- **Activity**
Output, word for word, the lines of this listing that fall between the line with "- right. apply" and the line with "Lemma guar_gone t", counting both of those lines, and no others.
**********
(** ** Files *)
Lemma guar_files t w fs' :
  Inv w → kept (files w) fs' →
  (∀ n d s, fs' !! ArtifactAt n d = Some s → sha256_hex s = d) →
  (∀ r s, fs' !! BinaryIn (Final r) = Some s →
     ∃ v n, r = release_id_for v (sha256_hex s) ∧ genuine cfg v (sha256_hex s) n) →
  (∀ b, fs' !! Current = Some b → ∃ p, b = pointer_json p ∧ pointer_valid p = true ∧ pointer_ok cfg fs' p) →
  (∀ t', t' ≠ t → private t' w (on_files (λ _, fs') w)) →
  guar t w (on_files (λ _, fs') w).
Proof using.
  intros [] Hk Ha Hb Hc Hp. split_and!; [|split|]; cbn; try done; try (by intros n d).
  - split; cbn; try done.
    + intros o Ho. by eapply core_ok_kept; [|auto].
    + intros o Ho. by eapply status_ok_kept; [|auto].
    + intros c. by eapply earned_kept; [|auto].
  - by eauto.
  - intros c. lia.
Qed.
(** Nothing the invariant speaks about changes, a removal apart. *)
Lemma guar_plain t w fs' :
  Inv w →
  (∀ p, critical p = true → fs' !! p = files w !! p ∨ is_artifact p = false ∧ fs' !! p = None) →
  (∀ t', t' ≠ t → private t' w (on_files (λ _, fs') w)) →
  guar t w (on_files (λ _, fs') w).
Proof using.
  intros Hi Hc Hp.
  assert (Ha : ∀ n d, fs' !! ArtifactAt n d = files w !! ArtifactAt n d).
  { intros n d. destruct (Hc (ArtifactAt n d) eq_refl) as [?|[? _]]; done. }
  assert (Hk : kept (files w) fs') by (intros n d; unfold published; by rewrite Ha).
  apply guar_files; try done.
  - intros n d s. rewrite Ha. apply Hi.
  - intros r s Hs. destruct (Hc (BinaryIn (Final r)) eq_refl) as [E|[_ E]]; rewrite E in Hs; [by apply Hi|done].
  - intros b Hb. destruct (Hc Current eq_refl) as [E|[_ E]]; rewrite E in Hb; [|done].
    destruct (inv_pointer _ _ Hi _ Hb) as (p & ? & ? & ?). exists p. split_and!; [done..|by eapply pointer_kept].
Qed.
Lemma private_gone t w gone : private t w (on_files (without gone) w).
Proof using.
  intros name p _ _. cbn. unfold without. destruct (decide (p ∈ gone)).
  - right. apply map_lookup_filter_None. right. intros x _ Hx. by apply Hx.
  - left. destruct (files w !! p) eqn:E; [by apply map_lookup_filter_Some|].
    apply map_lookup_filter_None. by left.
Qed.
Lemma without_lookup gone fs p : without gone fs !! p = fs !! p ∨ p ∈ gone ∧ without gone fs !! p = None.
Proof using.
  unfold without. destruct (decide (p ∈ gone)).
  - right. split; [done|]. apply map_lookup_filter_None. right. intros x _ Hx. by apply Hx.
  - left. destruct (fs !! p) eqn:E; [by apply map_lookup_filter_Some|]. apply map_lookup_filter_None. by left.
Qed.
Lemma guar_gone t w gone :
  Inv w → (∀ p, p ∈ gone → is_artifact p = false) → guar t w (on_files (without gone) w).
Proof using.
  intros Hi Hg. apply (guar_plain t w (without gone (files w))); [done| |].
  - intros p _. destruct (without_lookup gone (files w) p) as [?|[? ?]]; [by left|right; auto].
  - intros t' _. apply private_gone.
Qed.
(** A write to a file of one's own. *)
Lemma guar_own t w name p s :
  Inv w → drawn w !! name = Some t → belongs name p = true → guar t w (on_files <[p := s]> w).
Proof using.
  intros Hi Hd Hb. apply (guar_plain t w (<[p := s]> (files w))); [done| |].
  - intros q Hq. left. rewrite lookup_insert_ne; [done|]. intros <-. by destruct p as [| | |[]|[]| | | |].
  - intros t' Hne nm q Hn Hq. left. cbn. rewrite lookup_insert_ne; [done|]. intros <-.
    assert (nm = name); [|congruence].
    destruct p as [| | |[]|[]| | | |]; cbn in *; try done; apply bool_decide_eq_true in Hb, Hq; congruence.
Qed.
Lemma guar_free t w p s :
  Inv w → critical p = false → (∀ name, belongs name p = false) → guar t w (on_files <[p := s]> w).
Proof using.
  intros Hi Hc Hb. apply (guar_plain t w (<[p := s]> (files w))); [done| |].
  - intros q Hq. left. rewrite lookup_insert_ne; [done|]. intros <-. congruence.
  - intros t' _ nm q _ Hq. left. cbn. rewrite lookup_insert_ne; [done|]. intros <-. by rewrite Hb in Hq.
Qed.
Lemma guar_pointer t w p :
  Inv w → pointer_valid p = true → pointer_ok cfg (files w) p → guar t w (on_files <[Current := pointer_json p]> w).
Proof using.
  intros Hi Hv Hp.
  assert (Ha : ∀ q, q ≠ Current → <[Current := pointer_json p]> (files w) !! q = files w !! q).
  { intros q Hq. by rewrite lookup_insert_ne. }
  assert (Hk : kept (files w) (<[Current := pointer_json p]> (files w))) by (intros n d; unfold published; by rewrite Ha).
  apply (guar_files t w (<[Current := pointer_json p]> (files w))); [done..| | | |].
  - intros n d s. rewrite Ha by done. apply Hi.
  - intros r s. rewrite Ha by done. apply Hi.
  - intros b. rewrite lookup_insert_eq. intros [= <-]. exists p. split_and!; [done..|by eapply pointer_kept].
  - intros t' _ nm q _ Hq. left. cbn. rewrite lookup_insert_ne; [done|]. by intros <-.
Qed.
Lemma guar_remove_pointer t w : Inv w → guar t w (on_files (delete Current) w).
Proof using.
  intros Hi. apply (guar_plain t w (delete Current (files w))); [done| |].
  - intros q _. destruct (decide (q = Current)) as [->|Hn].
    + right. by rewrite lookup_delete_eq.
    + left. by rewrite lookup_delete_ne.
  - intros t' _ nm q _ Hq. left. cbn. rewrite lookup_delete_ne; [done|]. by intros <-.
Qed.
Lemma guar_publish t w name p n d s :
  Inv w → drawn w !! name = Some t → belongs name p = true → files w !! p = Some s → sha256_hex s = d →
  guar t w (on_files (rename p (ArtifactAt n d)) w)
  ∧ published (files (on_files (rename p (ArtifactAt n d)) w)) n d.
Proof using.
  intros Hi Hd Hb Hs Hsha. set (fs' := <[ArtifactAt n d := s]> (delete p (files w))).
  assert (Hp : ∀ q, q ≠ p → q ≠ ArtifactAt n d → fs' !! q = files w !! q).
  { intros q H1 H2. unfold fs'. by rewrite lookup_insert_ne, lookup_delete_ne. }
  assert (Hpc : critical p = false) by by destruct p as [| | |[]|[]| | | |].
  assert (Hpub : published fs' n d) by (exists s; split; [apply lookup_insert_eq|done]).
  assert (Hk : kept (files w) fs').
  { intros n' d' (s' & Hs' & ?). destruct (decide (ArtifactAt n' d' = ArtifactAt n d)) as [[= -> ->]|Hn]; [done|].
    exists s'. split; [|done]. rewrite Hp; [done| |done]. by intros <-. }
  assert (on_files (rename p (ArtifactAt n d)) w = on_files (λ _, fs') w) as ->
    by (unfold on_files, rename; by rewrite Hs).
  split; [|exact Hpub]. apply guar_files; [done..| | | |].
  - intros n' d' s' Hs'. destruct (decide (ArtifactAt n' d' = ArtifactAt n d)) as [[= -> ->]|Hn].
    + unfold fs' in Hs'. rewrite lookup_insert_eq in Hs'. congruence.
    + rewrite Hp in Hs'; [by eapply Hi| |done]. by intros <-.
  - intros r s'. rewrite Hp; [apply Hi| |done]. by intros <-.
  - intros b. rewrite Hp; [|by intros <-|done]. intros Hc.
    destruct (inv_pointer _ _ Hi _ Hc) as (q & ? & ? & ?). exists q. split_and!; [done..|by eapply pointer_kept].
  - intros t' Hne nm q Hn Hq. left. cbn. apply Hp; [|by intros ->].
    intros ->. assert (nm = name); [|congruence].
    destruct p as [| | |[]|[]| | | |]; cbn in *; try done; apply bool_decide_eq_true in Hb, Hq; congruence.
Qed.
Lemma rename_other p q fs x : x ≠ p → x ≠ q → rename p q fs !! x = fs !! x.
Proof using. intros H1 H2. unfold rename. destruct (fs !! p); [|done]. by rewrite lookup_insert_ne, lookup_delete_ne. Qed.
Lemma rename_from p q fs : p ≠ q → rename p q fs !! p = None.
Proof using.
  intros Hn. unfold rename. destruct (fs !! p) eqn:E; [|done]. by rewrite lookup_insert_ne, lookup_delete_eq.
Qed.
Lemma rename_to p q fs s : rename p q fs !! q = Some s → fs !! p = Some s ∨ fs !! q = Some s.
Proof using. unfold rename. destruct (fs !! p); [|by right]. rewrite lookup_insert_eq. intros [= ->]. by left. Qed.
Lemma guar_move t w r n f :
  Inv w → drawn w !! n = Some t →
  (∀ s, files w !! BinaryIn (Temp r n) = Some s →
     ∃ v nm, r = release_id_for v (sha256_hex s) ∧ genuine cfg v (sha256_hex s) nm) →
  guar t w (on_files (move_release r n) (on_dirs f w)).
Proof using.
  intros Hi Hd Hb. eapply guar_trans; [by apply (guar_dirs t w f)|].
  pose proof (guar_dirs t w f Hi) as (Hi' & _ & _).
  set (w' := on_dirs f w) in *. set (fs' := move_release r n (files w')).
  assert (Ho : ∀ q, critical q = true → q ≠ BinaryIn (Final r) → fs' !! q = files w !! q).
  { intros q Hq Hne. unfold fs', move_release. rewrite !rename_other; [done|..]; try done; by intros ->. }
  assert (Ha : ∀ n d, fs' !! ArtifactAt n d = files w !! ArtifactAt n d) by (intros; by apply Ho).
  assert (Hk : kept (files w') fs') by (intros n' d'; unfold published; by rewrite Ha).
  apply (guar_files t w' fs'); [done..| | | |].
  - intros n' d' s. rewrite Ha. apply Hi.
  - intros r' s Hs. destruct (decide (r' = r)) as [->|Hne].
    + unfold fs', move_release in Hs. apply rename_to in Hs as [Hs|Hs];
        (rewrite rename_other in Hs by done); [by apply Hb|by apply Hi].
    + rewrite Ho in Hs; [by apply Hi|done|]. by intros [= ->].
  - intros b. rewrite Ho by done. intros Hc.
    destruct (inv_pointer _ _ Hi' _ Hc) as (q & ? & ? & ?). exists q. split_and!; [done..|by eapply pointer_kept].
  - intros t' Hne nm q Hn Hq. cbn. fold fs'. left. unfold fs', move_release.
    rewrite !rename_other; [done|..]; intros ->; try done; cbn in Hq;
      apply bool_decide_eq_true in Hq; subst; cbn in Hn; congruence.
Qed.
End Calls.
**********
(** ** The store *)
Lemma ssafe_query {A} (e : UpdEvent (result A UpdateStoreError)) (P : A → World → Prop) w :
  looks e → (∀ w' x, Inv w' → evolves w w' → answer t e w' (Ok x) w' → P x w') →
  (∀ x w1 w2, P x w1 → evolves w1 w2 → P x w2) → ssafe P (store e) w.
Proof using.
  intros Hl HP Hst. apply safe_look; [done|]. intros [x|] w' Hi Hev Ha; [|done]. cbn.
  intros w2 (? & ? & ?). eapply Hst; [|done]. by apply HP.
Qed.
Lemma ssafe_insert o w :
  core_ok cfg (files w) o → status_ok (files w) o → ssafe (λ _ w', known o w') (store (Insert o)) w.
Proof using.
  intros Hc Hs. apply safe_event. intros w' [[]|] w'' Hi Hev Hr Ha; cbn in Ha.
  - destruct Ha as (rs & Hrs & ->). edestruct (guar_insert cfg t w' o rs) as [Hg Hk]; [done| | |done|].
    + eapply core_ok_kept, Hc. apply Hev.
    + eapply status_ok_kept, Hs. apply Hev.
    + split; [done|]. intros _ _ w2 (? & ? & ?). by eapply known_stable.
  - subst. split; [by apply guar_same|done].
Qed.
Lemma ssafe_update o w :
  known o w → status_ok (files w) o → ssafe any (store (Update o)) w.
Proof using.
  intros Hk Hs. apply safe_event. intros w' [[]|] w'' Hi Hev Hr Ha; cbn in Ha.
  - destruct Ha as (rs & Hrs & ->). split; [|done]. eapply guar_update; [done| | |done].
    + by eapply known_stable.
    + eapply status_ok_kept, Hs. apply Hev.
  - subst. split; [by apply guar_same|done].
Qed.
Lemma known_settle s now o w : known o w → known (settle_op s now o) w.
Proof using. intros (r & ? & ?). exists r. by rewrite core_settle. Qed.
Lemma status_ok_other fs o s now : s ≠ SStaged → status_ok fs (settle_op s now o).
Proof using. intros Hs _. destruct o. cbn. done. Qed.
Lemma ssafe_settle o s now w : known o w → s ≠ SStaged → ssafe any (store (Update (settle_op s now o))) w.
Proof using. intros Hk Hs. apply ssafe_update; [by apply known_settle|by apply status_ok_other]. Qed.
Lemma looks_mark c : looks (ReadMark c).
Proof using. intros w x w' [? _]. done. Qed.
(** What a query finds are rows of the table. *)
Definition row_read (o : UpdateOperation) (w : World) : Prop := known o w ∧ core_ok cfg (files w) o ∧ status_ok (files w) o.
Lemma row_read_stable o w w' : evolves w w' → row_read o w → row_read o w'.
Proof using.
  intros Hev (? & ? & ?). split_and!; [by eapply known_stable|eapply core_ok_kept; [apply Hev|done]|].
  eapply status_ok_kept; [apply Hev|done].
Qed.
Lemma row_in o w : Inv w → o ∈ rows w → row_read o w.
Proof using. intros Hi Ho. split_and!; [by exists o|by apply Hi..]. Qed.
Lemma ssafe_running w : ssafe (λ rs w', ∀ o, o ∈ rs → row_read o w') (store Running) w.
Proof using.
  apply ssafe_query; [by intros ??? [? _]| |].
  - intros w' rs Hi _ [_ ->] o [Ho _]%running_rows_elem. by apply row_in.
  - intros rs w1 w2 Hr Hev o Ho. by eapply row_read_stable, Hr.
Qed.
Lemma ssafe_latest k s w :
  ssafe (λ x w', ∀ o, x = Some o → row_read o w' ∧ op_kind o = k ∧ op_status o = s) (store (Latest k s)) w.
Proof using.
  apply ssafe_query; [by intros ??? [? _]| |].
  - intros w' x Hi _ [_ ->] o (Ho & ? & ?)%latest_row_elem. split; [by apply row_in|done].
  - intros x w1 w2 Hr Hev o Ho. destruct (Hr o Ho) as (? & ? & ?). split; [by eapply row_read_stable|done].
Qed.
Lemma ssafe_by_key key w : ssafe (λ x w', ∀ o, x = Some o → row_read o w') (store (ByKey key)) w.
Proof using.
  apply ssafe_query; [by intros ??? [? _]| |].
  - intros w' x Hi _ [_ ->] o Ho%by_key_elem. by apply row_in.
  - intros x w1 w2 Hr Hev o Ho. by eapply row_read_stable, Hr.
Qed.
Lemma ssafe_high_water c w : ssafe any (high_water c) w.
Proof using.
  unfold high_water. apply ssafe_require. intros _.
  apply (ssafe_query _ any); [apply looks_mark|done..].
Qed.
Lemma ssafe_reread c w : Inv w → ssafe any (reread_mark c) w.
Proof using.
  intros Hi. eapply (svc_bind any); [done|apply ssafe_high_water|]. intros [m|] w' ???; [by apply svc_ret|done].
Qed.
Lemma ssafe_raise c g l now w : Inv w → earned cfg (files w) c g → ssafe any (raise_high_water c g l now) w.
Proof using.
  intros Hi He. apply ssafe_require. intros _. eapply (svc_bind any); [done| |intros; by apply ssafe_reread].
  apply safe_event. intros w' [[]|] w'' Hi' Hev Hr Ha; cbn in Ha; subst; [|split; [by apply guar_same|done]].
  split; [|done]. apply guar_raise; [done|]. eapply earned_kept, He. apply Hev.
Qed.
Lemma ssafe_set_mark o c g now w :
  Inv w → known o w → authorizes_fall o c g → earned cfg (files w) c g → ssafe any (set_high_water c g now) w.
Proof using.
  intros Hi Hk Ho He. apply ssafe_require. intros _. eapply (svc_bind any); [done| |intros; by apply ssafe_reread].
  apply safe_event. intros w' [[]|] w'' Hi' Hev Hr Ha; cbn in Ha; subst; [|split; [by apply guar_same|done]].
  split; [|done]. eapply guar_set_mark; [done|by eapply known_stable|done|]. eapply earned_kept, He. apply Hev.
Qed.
**********
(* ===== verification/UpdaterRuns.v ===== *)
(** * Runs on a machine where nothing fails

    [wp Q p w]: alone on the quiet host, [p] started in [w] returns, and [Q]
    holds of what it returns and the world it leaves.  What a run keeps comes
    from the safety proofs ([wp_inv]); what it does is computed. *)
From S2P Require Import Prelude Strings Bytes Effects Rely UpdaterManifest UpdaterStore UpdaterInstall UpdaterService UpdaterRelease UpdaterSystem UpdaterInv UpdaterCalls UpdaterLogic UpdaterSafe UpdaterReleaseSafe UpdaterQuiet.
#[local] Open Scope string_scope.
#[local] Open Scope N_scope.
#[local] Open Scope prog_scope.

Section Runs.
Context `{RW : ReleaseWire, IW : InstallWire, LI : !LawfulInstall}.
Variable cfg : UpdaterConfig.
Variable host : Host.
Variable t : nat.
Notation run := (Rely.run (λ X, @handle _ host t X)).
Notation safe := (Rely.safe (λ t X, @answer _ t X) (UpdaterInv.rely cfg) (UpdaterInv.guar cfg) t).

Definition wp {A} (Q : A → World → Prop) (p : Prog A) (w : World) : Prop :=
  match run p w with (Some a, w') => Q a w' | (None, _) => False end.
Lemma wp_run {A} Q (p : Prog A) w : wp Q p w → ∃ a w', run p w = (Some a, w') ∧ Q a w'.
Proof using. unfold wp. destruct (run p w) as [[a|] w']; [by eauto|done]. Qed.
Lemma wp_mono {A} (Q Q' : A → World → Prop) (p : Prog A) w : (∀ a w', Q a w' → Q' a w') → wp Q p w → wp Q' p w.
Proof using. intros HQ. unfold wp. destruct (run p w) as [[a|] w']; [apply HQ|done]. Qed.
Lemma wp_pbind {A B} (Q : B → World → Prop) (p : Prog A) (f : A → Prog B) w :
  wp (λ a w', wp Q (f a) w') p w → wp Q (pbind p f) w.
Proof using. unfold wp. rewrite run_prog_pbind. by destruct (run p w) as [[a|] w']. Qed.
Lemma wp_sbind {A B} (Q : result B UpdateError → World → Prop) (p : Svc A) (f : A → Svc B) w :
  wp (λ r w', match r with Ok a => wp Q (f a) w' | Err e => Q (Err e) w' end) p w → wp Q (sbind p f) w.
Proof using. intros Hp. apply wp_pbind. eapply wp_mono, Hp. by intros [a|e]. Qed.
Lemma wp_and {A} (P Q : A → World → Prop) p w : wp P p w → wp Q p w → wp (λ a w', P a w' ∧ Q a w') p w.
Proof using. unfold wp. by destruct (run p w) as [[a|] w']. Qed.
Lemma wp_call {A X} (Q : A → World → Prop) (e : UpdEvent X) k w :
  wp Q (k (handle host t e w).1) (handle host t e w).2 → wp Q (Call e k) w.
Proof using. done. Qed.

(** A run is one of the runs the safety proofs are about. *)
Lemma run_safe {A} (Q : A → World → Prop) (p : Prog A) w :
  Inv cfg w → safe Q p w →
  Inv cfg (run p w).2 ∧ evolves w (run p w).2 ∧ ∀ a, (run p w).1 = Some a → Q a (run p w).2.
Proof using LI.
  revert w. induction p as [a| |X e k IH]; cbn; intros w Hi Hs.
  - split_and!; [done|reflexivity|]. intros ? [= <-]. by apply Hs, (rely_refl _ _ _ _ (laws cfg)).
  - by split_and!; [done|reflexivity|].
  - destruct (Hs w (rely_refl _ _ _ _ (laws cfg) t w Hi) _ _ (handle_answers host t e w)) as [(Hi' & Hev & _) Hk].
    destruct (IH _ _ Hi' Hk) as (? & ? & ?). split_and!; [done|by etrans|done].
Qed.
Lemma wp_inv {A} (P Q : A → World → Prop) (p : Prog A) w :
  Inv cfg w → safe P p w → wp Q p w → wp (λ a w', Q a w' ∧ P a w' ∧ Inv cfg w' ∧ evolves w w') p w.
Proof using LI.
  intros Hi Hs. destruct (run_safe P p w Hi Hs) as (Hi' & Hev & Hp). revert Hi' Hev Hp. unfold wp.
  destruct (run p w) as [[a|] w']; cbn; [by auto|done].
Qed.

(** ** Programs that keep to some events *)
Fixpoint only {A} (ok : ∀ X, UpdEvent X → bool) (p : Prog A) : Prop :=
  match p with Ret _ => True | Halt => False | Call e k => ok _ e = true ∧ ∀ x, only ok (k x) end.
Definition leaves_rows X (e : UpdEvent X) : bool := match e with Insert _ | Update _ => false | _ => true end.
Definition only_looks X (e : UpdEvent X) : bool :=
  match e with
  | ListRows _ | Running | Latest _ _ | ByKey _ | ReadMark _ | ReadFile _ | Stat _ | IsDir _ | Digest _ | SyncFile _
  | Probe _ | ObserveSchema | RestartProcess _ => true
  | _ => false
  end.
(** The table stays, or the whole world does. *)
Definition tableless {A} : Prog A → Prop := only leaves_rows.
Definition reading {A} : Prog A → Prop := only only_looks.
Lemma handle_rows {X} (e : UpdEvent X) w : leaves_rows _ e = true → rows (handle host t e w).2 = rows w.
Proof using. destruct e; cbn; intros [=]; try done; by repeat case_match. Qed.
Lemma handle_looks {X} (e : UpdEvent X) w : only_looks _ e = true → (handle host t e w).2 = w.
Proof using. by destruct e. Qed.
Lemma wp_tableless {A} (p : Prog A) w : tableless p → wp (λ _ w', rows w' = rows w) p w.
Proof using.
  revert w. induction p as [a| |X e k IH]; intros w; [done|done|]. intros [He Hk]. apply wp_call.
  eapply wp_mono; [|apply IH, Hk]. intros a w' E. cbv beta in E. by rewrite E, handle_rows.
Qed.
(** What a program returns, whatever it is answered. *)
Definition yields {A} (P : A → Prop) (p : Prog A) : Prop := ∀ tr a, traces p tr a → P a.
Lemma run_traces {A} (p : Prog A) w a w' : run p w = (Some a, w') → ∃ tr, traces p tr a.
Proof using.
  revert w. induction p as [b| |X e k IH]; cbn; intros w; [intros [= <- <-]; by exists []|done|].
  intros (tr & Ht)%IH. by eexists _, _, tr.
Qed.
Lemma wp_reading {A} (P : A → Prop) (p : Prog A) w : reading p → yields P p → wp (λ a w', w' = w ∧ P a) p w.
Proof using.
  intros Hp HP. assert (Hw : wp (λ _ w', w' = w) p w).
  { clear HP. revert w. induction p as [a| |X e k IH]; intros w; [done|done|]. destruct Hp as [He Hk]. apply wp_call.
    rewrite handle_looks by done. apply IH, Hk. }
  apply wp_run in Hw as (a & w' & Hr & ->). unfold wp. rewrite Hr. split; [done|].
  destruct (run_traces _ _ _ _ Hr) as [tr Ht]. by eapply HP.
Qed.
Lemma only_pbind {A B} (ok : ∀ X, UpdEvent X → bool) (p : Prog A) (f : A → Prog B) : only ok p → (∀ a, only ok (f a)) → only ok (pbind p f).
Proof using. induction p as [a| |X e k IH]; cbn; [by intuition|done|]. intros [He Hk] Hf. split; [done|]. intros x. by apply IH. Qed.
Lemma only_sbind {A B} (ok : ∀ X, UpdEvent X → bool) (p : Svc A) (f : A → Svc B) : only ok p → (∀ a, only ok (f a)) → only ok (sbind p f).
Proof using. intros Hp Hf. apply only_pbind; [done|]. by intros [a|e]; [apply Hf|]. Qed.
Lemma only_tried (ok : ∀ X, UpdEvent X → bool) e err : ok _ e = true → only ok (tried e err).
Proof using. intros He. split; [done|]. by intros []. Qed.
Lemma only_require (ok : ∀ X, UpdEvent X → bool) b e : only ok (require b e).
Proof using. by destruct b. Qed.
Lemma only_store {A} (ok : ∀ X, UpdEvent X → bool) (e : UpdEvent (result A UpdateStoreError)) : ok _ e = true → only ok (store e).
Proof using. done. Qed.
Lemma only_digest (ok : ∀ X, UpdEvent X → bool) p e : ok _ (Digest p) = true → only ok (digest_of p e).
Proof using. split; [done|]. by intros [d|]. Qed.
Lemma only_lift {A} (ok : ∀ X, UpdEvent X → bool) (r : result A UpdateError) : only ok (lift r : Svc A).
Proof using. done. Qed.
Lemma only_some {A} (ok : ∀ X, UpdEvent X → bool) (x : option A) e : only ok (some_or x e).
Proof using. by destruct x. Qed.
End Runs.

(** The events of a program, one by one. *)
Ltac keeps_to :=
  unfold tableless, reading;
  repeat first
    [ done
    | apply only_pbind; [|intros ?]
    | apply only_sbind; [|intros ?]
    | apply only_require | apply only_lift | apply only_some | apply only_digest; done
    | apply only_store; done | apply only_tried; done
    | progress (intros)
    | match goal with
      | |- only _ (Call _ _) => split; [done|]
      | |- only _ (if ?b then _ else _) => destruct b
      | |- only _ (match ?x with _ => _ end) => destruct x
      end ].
**********
- **Output**
  - right. apply map_lookup_filter_None. right. intros x _ Hx. by apply Hx.
  - left. destruct (files w !! p) eqn:E; [by apply map_lookup_filter_Some|].
    apply map_lookup_filter_None. by left.
Qed.
Lemma without_lookup gone fs p : without gone fs !! p = fs !! p ∨ p ∈ gone ∧ without gone fs !! p = None.
Proof using.
  unfold without. destruct (decide (p ∈ gone)).
  - right. split; [done|]. apply map_lookup_filter_None. right. intros x _ Hx. by apply Hx.
  - left. destruct (fs !! p) eqn:E; [by apply map_lookup_filter_Some|]. apply map_lookup_filter_None. by left.
Qed.
Lemma guar_gone t w gone :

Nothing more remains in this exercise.